Als Gablenberg im Jahre 1903 die alte baufällige Kirche abgebrochen wunde, nutzte man die Turnhalle als provisorisches Gotteshaus. Schließlich war der Kirchenneubau fertig und man brachte alle Kirchengeräte aus der Turnhalle in den Neubau, um sie wieder aufzustellen. Leider musste man feststellen, dass wohl während des Transports ein silbernes Kruzifix abhanden gekommen war. Schnell hatte man den Dieb ausfindig gemacht. Geistesgegenwärtig klemmte dieser daraufhin sein Kruzifix unter den Arm und floh Richtung Neckar. Seine Verfolger, die sich nicht abschütteln ließen, waren ihm dicht auf den Fersen. Am Neckar angekommen, blieb ihm als einzige Fluchtmöglichkeit ein am Ufer liegendes Boot. Ohne lange zu überlegen stieß er das Boot vom Ufer ab, sprang hinein und versuchte, das gegenüberliegende Neckarufer zu erreichen. Unglücklicherweise hatte der Neckar zu dieser Zeit Hochwasser und das Boot kenterte auf halber Strecke.
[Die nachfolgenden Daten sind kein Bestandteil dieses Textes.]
(** X6. A failure of the reader is the failure of [png2list]: the same
    exception, and the store and the trace as they were. *)
Theorem png2list_reader_error
    (Reader_asDirect : string -> result (Z * Z * list (list Z) * dict))
    (in_filename : string) (e : exn) (w : world) :
  Reader_asDirect in_filename = Raise e ->
  pnglpng.png2list Reader_asDirect in_filename w = (Raise e, w).
Proof. apply reader_error_run. Qed.

Lemma png2list_reader_error_witness :
  pnglpng.png2list failing_reader "a.png" (World ∅ [])
  = (Raise (ValueError "not a PNG file"), World ∅ []).
Proof.
  apply (png2list_reader_error failing_reader "a.png").
  reflexivity.
Defined.

Lemma dict_get_missing_run l k d h t :
  d !! k = None ->
  dict_get l k (World (<[l := d]> h) t)
  = (Raise (KeyError k), World (<[l := d]> h) t).
Proof.
  intros Hk. unfold dict_get.
  rewrite (bind_Ok _ _ _ _ _ (deref_run _ _ _ _)). by rewrite Hk.
Qed.

(** X7. Metadata without a plane count or without a bit depth make
    [png2list] raise [KeyError] for the first of the two keys that is
    missing. *)
Theorem png2list_missing_key
    (Reader_asDirect : string -> result (Z * Z * list (list Z) * dict))
    (in_filename : string) (X Y : Z) (pixels : list (list Z))
    (chunks : dict) (w : world) :
  Reader_asDirect in_filename = Ok (X, Y, pixels, chunks) ->
  chunks !! "planes" = None \/ chunks !! "bitdepth" = None ->
  (pnglpng.png2list Reader_asDirect in_filename w).1
  = Raise (KeyError (if bool_decide (chunks !! "planes" = None)
                     then "planes" else "bitdepth")).
Proof.
  intros Hread Hmissing. destruct w as [h t]. unfold pnglpng.png2list.
  rewrite Hread. rewrite (bind_Ok _ _ _ _ _ (lift_run _ _)).
  rewrite (bind_Ok _ _ _ _ _ (alloc_run _ _ _)).
  destruct (chunks !! "planes") as [planes|] eqn:Hplanes.
  - destruct Hmissing as [|Hdepth]; [discriminate|].
    rewrite (bind_Ok _ _ _ _ _ (dict_get_run _ _ _ _ _ _ Hplanes)).
    rewrite bool_decide_eq_false_2 by discriminate.
    by rewrite (bind_Raise _ _ _ _ _ (dict_get_missing_run _ _ _ _ _ Hdepth)).
  - rewrite bool_decide_eq_true_2 by done.
    by rewrite (bind_Raise _ _ _ _ _ (dict_get_missing_run _ _ _ _ _ Hplanes)).
Qed.

Lemma png2list_missing_key_witness :
  (pnglpng.png2list
     (fun _ => Ok (2, 2, flat_rows sample_image, {["planes" := VInt 3]}))
     "a.png" (World ∅ [])).1
  = Raise (KeyError
             (if bool_decide
                   (({["planes" := VInt 3]} : dict) !! "planes" = None)
              then "planes" else "bitdepth")).
Proof.
  apply (png2list_missing_key
           (fun _ => Ok (2, 2, flat_rows sample_image, {["planes" := VInt 3]}))
           "a.png" 2 2 (flat_rows sample_image) {["planes" := VInt 3]}).
  - reflexivity.
  - right. vm_compute. reflexivity.
Defined.
(** The closure [_task] of [submit_path]. *)
Definition _task (h : Handler) (env : Env) (path : Path) (s : Sys)
  : result unit * Sys :=
  try_finally (in_world (_handle_path h env path)) (discard path) s.

(** A worker takes the first work unit of the queue. *)
Definition worker_start (s : Sys) : Sys :=
  match queued s with
  | [] => s
  | p :: q =>
      mkSys (in_flight s) (admitted s) q (p :: running s) (set_calls s)
        (world s)
  end.

(** A worker runs its work unit to the end. *)
Definition worker_finish (h : Handler) (env : Env) (path : Path) (s : Sys)
  : Sys :=
  let s' := (_task h env path s).2 in
  mkSys (in_flight s') (admitted s') (queued s') (remove_first path (running s'))
    (set_calls s') (world s').

Definition init_sys (w : World) : Sys := mkSys ∅ [] [] [] [] w.

(** The interleavings of the notifier threads and of the [workers] worker
    threads, at the grain of the critical sections: a notifier runs the
    locked block of [submit_path] or hands an admitted path to the
    executor, a worker takes a unit from the queue or completes the one
    it runs (a unit counts as running up to the end of its [finally]
    block); besides, other processes change the disk. *)
Inductive step (h : Handler) (workers : nat) : Sys → Sys → Prop :=
  | step_outside (d : gset Path) (f : gmap Path (list byte)) s :
      step h workers s
        (set_world s (mkWorld d f (logs (world s)) (calls (world s))))
  | step_admit path s :
      step h workers s (check_and_add path s).2
  | step_schedule path s :
      path ∈ admitted s →
      step h workers s (executor_submit path s)
  | step_start s :
      queued s ≠ [] →
      (length (running s) < workers)%nat →
      step h workers s (worker_start s)
  | step_finish env path s :
      path ∈ running s →
      step h workers s (worker_finish h env path s).

Definition reachable (h : Handler) (workers : nat) (s : Sys) : Prop :=
  ∃ w, rtc (step h workers) (init_sys w) s.

(** The work units that exist for a path. *)
Definition units (s : Sys) : list Path := admitted s ++ queued s ++ running s.

(** watcher/cli.py, the initial scan over [sorted(input_dir.rglob("*.pdf"))]. *)
Definition initial_scan (h : Handler) (env : Env) (pdfs : list Path) (s : Sys)
  : Sys :=
  foldl (λ s pdf, if is_within env pdf (output_dir h) then s
                  else submit_path pdf s) s pdfs.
Sein Sohn, der unter den Verfolgern war, rief dem Dieb zu: „Vater, lass den Heiland fahre ond heb de an de Weide.” Der um sein Leben Kämpfende antwortete kurz: „Meinen Heiland lass ich nicht, weil er ganz aus Silber ist”. Er soll übrigens mitsamt dem Kruzifix den Fluten entronnen sein.
Ganz anders und doch fast gleich ist folgende Schilderung der Gablenberger Heilandsstehler:
Seit der „Reigschmeckte” aus Untertürkheim den Gottesdienst in Gablenberg besuchte, war es jeden Sonntag immer wieder das gleiche Spiel. Nach der Predigt gingen die Männer regelmäßig zum Frühschoppen, wo der Untertürkheimer loslegte, die Gablenberger Kirche sei kahl und vor allem das Kruzifix sei mehr als dürftig. In Untertürkheim habe man ein viel schöneres. So und ähnlich ging es jede Woche. Bis eines Tages zwei Gablenberger die Idee hatten, man könne doch das Kruzifix in Untertürkheim stehlen und damit die Gablenberger Kirche verschönern. Gesagt, getan.
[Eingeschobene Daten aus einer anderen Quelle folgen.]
(** C6, image special case: after [add_all_content] has returned, every
    image summary is stored as the pair (summary, summary): indexed under
    an identifier whose document-store entry is the summary itself; text
    and table summaries are stored with their original element.  [search]
    returns document-store entries of indexed records only. *)
Theorem image_pairs_hold_summary st ts te tbs tbe ims st' :
  add_all_content ts te tbs tbe ims st = (Returned (), st') →
  NoDup (fresh_ids st (uuid_drawn st' - uuid_drawn st)) →
  (∀ i summary, ims !! i = Some summary →
     ∃ id, stored_pair st' id "image" summary summary) ∧
  (∀ i summary original, ts !! i = Some summary → te !! i = Some original →
     ∃ id, stored_pair st' id "text" summary original) ∧
  (∀ i summary original, tbs !! i = Some summary → tbe !! i = Some original →
     ∃ id, stored_pair st' id "table" summary original) ∧
  (∀ q k qe results, embed q = Returned qe → search st' q k = Returned results →
     Forall (λ r, ∃ e d id, (e, d) ∈ vectorstore st' ∧ doc_key d = Some id ∧
                            docstore st' !! id = Some r) results).
Proof.
  unfold add_all_content.
  set (g1 := negb (py_not ts) && negb (py_not te)).
  set (g2 := negb (py_not tbs) && negb (py_not tbe)).
  set (g3 := negb (py_not ims)).
  intros ([] & st1 & H1 & ([] & st2 & H2 & H3)%action_bind_returned)%action_bind_returned.
  intros Hnd.
  assert (uuid_drawn st ≤ uuid_drawn st1) as Hle1.
  { destruct g1; [by eapply add_documents_drawn | by injection H1 as <-]. }
  assert (uuid_drawn st1 ≤ uuid_drawn st2) as Hle2.
  { destruct g2; [by eapply add_documents_drawn | by injection H2 as <-]. }
  assert (uuid_drawn st2 ≤ uuid_drawn st') as Hle3.
  { destruct g3; [by eapply add_documents_drawn | by injection H3 as <-]. }
  set (n := uuid_drawn st' - uuid_drawn st) in *.
  eapply (guarded_call_in_range _ st n) in H1 as (_ & Hnew1 & _);
    [| done | lia | lia |].
  2: { subst g1. destruct ts, te; simpl; intros; (done || auto). }
  eapply (guarded_call_in_range _ st n) in H2 as (_ & Hnew2 & Hold2);
    [| done | lia | lia |].
  2: { subst g2. destruct tbs, tbe; simpl; intros; (done || auto). }
  eapply (guarded_call_in_range _ st n) in H3 as (_ & Hnew3 & Hold3);
    [| done | lia | lia |].
  2: { subst g3. destruct ims; simpl; intros; (done || auto). }
  split; [| split; [| split]].
  - intros i summary Hi.
    destruct (Hnew3 i summary summary Hi Hi) as (j & _ & Hpair). by exists (uuid4 j).
  - intros i summary original Hs Ho.
    destruct (Hnew1 i summary original Hs Ho) as (j & Hj & Hpair).
    exists (uuid4 j). apply Hold3; [lia |]. apply Hold2; [lia | done].
  - intros i summary original Hs Ho.
    destruct (Hnew2 i summary original Hs Ho) as (j & Hj & Hpair).
    exists (uuid4 j). apply Hold3; [lia | done].
  - intros q k qe results. apply search_results_stored.
Qed.

End SearchClaims.

(** ** Claims about the Q&A chain *)

Section QAChainClaims.
Context `{Collaborators}.
Implicit Types (st : ModernMultiVectorRetriever) (questions : list string).

Lemma chain_batch_returned st questions answers :
  chain_batch st questions = Returned answers →
  Forall2 (λ q a, chain_invoke st q = Returned a) questions answers.
Proof.
  revert answers. induction questions as [|q questions IH]; simpl; intros answers.
  - intros [= <-]. constructor.
  - unfold mbind, outcome_bind.
    destruct (chain_invoke st q) as [a|] eqn:Hq; [| done].
    destruct (chain_batch st questions) as [answers'|]; [| done].
    intros [= <-]. constructor; auto.
Qed.

Lemma chain_batch_raised st questions e :
  chain_batch st questions = Raised e →
  ∃ q, q ∈ questions ∧ chain_invoke st q = Raised e.
Proof.
  induction questions as [|q questions IH]; simpl; [done |].
  unfold mbind, outcome_bind.
  destruct (chain_invoke st q) as [a|e'] eqn:Hq.
  - destruct (chain_batch st questions) as [answers'|e'']; [done |].
    intros [= ->]. destruct IH as (q' & Hin & Hq'); [done |].
    exists q'. split; [by right | done].
  - intros [= ->]. exists q. split; [by left | done].
Qed.

(** The exception of a batch is that of its first failing question. *)
Lemma chain_batch_raised_first st questions e :
  chain_batch st questions = Raised e →
  ∃ n q, questions !! n = Some q ∧
         chain_invoke st q = Raised e ∧
         ∀ j q', j < n → questions !! j = Some q' →
                 ∃ a, chain_invoke st q' = Returned a.
Proof.
  induction questions as [|q questions IH]; simpl; [done |].
  unfold mbind, outcome_bind.
  destruct (chain_invoke st q) as [a|e'] eqn:Hq.
  - destruct (chain_batch st questions) as [answers'|e'']; [done |].
    intros [= ->]. destruct IH as (n & q' & Hn & Hq' & Hbefore); [done |].
    exists (S n), q'. split; [done |]. split; [done |].
    intros [|j] q'' Hj Hq''.
    + injection Hq'' as <-. eauto.
    + apply (Hbefore j); [lia | done].
  - intros [= ->]. exists 0, q. split; [done |]. split; [done |]. lia.
Qed.


Lemma batch_result_flag i q a : error_flag (batch_result i (q, a)) = false.
Proof. done. Qed.

Lemma batch_error_result_flag e q : error_flag (batch_error_result e q) = true.
Proof. done. Qed.

(** C4, as the code has it: [batch_ask] returns one result per question,
    in the order of the input.  When the chain answers every question,
    each result carries its answer and no error flag; when the chain
    fails on any one question, every result of the batch, the answered
    questions included, carries the error flag and the answer
    ["Batch error: " + str(cause)], where [cause] is the exception of the
    first question the chain fails on. *)
Theorem batch_ask_all_or_nothing st questions :
  ∃ results,
    batch_ask st questions = Returned results ∧
    length results = length questions ∧
    (∀ i q, questions !! i = Some q →
       ∃ r, results !! i = Some r ∧ r !! "question" = Some (VStr q)) ∧
    ((∀ q, q ∈ questions → ∃ a, chain_invoke st q = Returned a) →
       ∀ i q a, questions !! i = Some q → chain_invoke st q = Returned a →
         ∃ r, results !! i = Some r ∧ r !! "answer" = Some (VStr a) ∧
              error_flag r = false) ∧
    ((∃ q e, q ∈ questions ∧ chain_invoke st q = Raised e) →
       ∃ n q_failed cause,
         questions !! n = Some q_failed ∧
         chain_invoke st q_failed = Raised cause ∧
         (∀ j q, j < n → questions !! j = Some q →
                 ∃ a, chain_invoke st q = Returned a) ∧
         results = batch_error_result cause <$> questions ∧
         ∀ r, r ∈ results →
           error_flag r = true ∧
           r !! "answer" = Some (VStr ("Batch error: " +:+ str_exn cause))).
Proof.
  unfold batch_ask.
  destruct (chain_batch st questions) as [answers | e] eqn:Hbatch; simpl.
  - pose proof (chain_batch_returned _ _ _ Hbatch) as Hall.
    pose proof (Forall2_length _ _ _ Hall) as Hlen.
    eexists. split; [done |]. split; [| split; [| split]].
    + rewrite length_imap, length_zip_with. lia.
    + intros i q Hq.
      destruct (Forall2_lookup_l _ _ _ _ _ Hall Hq) as (a & Ha & _).
      exists (batch_result i (q, a)). split; [| done].
      rewrite list_lookup_imap.
      by rewrite (proj2 (lookup_zip_with_Some pair _ _ _ (q, a))); [| eauto].
    + intros _ i q a Hq Hqa.
      destruct (Forall2_lookup_l _ _ _ _ _ Hall Hq) as (a' & Ha & Hqa').
      assert (a' = a) as -> by congruence.
      exists (batch_result i (q, a)). split; [| done].
      rewrite list_lookup_imap.
      by rewrite (proj2 (lookup_zip_with_Some pair _ _ _ (q, a))); [| eauto].
    + intros (q & e & Hin & Hq). exfalso.
      apply list_elem_of_lookup in Hin as [i Hi].
      destruct (Forall2_lookup_l _ _ _ _ _ Hall Hi) as (a & _ & Ha).
      congruence.
  - eexists. split; [done |]. split; [| split; [| split]].
    + by rewrite length_fmap.
    + intros i q Hq. exists (batch_error_result e q).
      by rewrite list_lookup_fmap, Hq.
    + intros Hall. exfalso.
      destruct (chain_batch_raised _ _ _ Hbatch) as (q & Hin & Hq).
      destruct (Hall q Hin) as [a Ha]. congruence.
    + intros _.
      destruct (chain_batch_raised_first _ _ _ Hbatch) as (n & q & Hn & Hq & Hbefore).
      exists n, q, e. split; [done |]. split; [done |]. split; [done |].
      split; [done |].
      by intros r (q' & -> & _)%list_elem_of_fmap.
Qed.

End QAChainClaims.

(** ** Claims about the summarizer *)

Section SummarizerClaims.
Context `{Collaborators}.

Lemma summarize_loop_from invoke on_error elements (done_so_far : list string) :
  foldl (λ acc element,
    summaries ← acc;
    try_except
      (summary ← invoke element;
       Returned (summaries ++ [summary]))
      (λ e, Returned (summaries ++ [on_error e])))
    (Returned done_so_far) elements
  = Returned (done_so_far ++ (summary_or_error invoke on_error <$> elements)).
Proof.
  revert done_so_far.
  induction elements as [|element elements IH]; intros done_so_far; simpl.
  - by rewrite app_nil_r.
  - assert (try_except
              (summary ← invoke element; Returned (done_so_far ++ [summary]))
              (λ e, Returned (done_so_far ++ [on_error e]))
            = Returned (done_so_far ++ [summary_or_error invoke on_error element]))
      as -> by (unfold summary_or_error; by destruct (invoke element)).
    by rewrite IH, <- app_assoc.
Qed.

Lemma summarize_loop_returns invoke on_error elements :
  summarize_loop invoke on_error elements
  = Returned (summary_or_error invoke on_error <$> elements).
Proof. apply summarize_loop_from. Qed.

Lemma summarize_loop_summarizes invoke kind elements :
  summarizes invoke kind elements
    (summary_or_error invoke
       (λ e, "Error processing " +:+ kind +:+ ": "
             +:+ String.substring 0 100 (str_exn e) +:+ "...") <$> elements).
Proof.
  split; [by rewrite length_fmap |].
  intros i element Hi. rewrite list_lookup_fmap, Hi. simpl.
  unfold summary_or_error. by destruct (invoke element).
Qed.

(** C10, summarizer totality and length preservation: each of the three
    summarizers returns, never raises, and its list has the length of its
    input; position [i] holds the summary of element [i], or the error
    text of the handler when summarizing it failed.  Hence the three
    pairs of lists that [create_summaries] hands on to ingestion have
    equal lengths. *)
Theorem summarizers_total_and_length_preserving
    (text_elements table_elements image_elements : list string) :
  (∃ l, summarize_text_elements text_elements = Returned l ∧
        summarizes text_summarizer "text" text_elements l) ∧
  (∃ l, summarize_table_elements table_elements = Returned l ∧
        summarizes table_summarizer "table" table_elements l) ∧
  (∃ l, summarize_image_elements image_elements = Returned l ∧
        summarizes vision_chain "image" image_elements l) ∧
  (∃ text_summaries table_summaries image_summaries,
     create_summaries text_elements table_elements image_elements
     = Returned (text_summaries, table_summaries, image_summaries) ∧
     length text_summaries = length text_elements ∧
     length table_summaries = length table_elements ∧
     length image_summaries = length image_elements).
Proof.
  unfold create_summaries, summarize_text_elements, summarize_table_elements,
    summarize_image_elements.
  rewrite !summarize_loop_returns.
  split; [| split; [| split]].
  - eexists. split; [done |]. apply (summarize_loop_summarizes _ "text").
  - eexists. split; [done |]. apply (summarize_loop_summarizes _ "table").
  - eexists. split; [done |]. apply (summarize_loop_summarizes _ "image").
  - eexists _, _, _. split; [done |]. by rewrite !length_fmap.
Qed.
In einer bewölkten Nacht, es war sprichwörtlich Kuhnacht, machten sie sich auf den Weg. Mit Leichtigkeit gelangte man in die Kirche und auch die Entfernung des ganz aus Silber bestehenden Kruzifixes bereitete keine große Mühe. Leise schlichen sie aus der Kirche, irgendjemand musste trotzdem etwas bemerkt haben. Man war noch keine 50 Meter weit gekommen, als erste Rufe ertönten: „Halt, stehen bleiben! Hilfe, Räuber!“ Schnell rannten sie davon, aber die ständig zahlreicher werdenden Verfolger kamen immer nährt. Schließlich standen sie vor der Entscheidung, entweder in den Hochwasser führenden Neckar zu springen oder ihren Verfolgern in dir Hände zu fallen. Als gottesgläubige Menschen entschieden sie sich für den Sprung ins Wasser. Schnell wurden sie abgetrieben, und mussten Angst haben, zu ertrinken, da rief der eine dem anderen zu: „Jockel, lass den Heiland fahre ond heb de an de Weide.“ Dessen Antwort war nur: „Nein, meinen Jesus lass ich nicht!”
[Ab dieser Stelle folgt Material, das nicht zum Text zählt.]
(** A dimension of extent one is repeated [n] times. *)
Definition stretch {A} (n : nat) (l : list A) : list A :=
  match l with
  | x :: nil => repeat x n
  | _ => l
  end.

Definition map2 {A B C} (f : A -> B -> C) (la : list A) (lb : list B)
  : list C :=
  map (fun p => f (fst p) (snd p)) (combine la lb).

(** An elementwise binary operation on two arrays. *)
Definition broadcast2 {A B C} (dt : np_dtype) (f : A -> B -> C)
    (a : ndarray A) (b : ndarray B) : result (ndarray C) :=
  nr <- broadcast_dim (nrows a) (nrows b) ;;
  nc <- broadcast_dim (ncols a) (ncols b) ;;
  ret {| dtype := dt;
         ncols := nc;
         rows := map2 (fun ra rb => map2 f (stretch nc ra) (stretch nc rb))
                      (stretch nr (rows a)) (stretch nr (rows b)) |}.

(** [a > x] for a Python float [x]. *)
Definition greater (a : ndarray scalar) (x : scalar) : ndarray bool :=
  map_elements Bool_ (fun v => gt v x) a.

(** [a & b] on boolean arrays. *)
Definition logical_and (a b : ndarray bool) : result (ndarray bool) :=
  broadcast2 Bool_ andb a b.

(** [a - b]; NumPy refuses to subtract booleans. *)
Definition subtract (a b : ndarray scalar) : result (ndarray scalar) :=
  match result_type (dtype a) (dtype b) with
  | Bool_ => raise (TypeError "numpy boolean subtract is not supported")
  | dt => broadcast2 dt sub a b
  end.

(** [a - x] for a Python float [x]. *)
Definition subtract_float (a : ndarray scalar) (x : scalar) : ndarray scalar :=
  map_elements (with_python_float (dtype a)) (fun v => sub v x) a.

(** [np.where(cond, a, x)] for a Python float [x]. *)
Definition where_ (cond : ndarray bool) (a : ndarray scalar) (x : scalar)
  : result (ndarray scalar) :=
  broadcast2 (with_python_float (dtype a))
             (fun (c : bool) (v : scalar) => if c then v else x) cond a.

(* ---------------------------------------------------------------- *)
(** *** Median ignoring NaN *)

Fixpoint insert (x : Qc) (l : list Qc) : list Qc :=
  match l with
  | [] => [x]
  | y :: l' => if Qc_leb x y then x :: l else y :: insert x l'
  end.

Fixpoint sort (l : list Qc) : list Qc :=
  match l with
  | [] => []
  | x :: l' => insert x (sort l')
  end.

(** The numbers of a list of scalars, NaN dropped. *)
Fixpoint numbers (l : list scalar) : list Qc :=
  match l with
  | [] => []
  | Num q :: l' => q :: numbers l'
  | NaN :: l' => numbers l'
  end.
(** The six buckets of the [if days <= 1 ... else] chain. *)
Definition counts_for_days (days : Z) : gmap string Z :=
  if days <=? 1 then mk_counts 3 4 3 3
  else if days <=? 2 then mk_counts 3 6 5 3
  else if days <=? 3 then mk_counts 4 8 7 3
  else if days <=? 4 then mk_counts 4 12 10 3
  else if days <=? 5 then mk_counts 5 15 13 3
  else mk_counts 5 18 16 3.

Section Planner.
Context `{Unicode}.

(** The text-based branch, taken when the text has no digit run. *)
Definition days_by_keyword (duration_lower : pystr) : Z :=
  if any_in [txt "당일"; txt "하루"] duration_lower then 1
  else if any_in [txt "1박"; txt "2일"] duration_lower then 2
  else if any_in [txt "2박"; txt "3일"] duration_lower then 3
  else if any_in [txt "3박"; txt "4일"] duration_lower then 4
  else if any_in [txt "4박"; txt "5일"] duration_lower then 5
  else 3.

(** [days] as the function infers it from a non-empty text. *)
Definition infer_days (duration : pystr) : Z :=
  let duration_lower := lower duration in
  match findall_digits duration_lower with
  | num :: numbers => fold_left Z.max (map int_of numbers) (int_of num)
  | [] => days_by_keyword duration_lower
  end.

Definition calculate_search_counts (duration : option pystr) : gmap string Z :=
  if negb (truthy duration) then mk_counts 3 8 6 3
  else counts_for_days (infer_days (default [] duration)).

End Planner.

End DemandPlanner.

Import DemandPlanner.

(** ** Effects of the retrieval code

    The asynchronous functions of the source touch the outside world in
    two ways: [client.post] on the retrieval service and [asyncio.sleep].
    A run is a function of the events so far; the service is any function
    of those events and the request.  Exceptions are the instances of
    Python's [Exception]; [KeyboardInterrupt] and task cancellation end
    the whole turn and are left out. *)

Module Effects.

Inductive exception :=
  | ReadTimeout
  | ConnectTimeout
  | JSONDecodeError
  | ZeroDivisionError
  | OtherException.

Inductive result (A : Type) :=
  | Returned (a : A)
  | Propagated (e : exception).
Arguments Returned {A} a.
Arguments Propagated {A} e.

(** [httpx.Timeout(connect=, read=, write=, pool=)], in seconds. *)
Record Timeout := { connect : Z; read : Z; write : Z; pool : Z }.

Inductive search_kind := similarity | mmr.

(** The JSON body of a search request.  [diversity_lambda] is given in
    hundredths (0.5 is 50); [filters] is present, and empty, or absent. *)
Record payload := {
  query : pystr;
  top_k : Z;
  search_type : search_kind;
  diversity_lambda : option Z;
  filters : option unit
}.

Record request := { url : string; body : payload; timeout : Timeout }.

Inductive event :=
  | EvPost (req : request)
  | EvSleep (secs : Z).

Definition trace : Type := list event.

(** A retrieved item is a JSON object; only text fields are read. *)
Definition item_name (it : gmap string pystr) : pystr :=
  default [] (it !! "name"%string).

(** [response.status_code] and [response.json()]; [json = None] stands for
    a body that does not parse, on which [response.json()] raises. *)
Record response := {
  status_code : Z;
  json : option (gmap string (list (gmap string pystr)))
}.

Inductive outcome :=
  | Responds (r : response)
  | Raises (e : exception).

Definition service : Type := trace -> request -> outcome.

Definition M (A : Type) : Type := trace -> result A * trace.

#[export] Instance M_ret : MRet M := fun A a tr => (Returned a, tr).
Glücklicherweise erreichten beide mitsamt ihrer Beute unversehrt das rettende Ufer. Stolz übergaben sie dem Gablenberger Pfarrer das Kruzifix. Der nahm das Geschenk natürlich nicht an und schickte es den Untertürkheimern zurück. Seiner Gemeinde, besonders dem Jockel und seinem Freund, legte er bei der nächsten Predigt ans Herz, fremdes Eigentum zu schätzen und nicht neidisch auf andere zu sein. Seit dem beschriebenen Tage, besser der Nacht, Heißen die Gablenberger „Heilandsstehler”.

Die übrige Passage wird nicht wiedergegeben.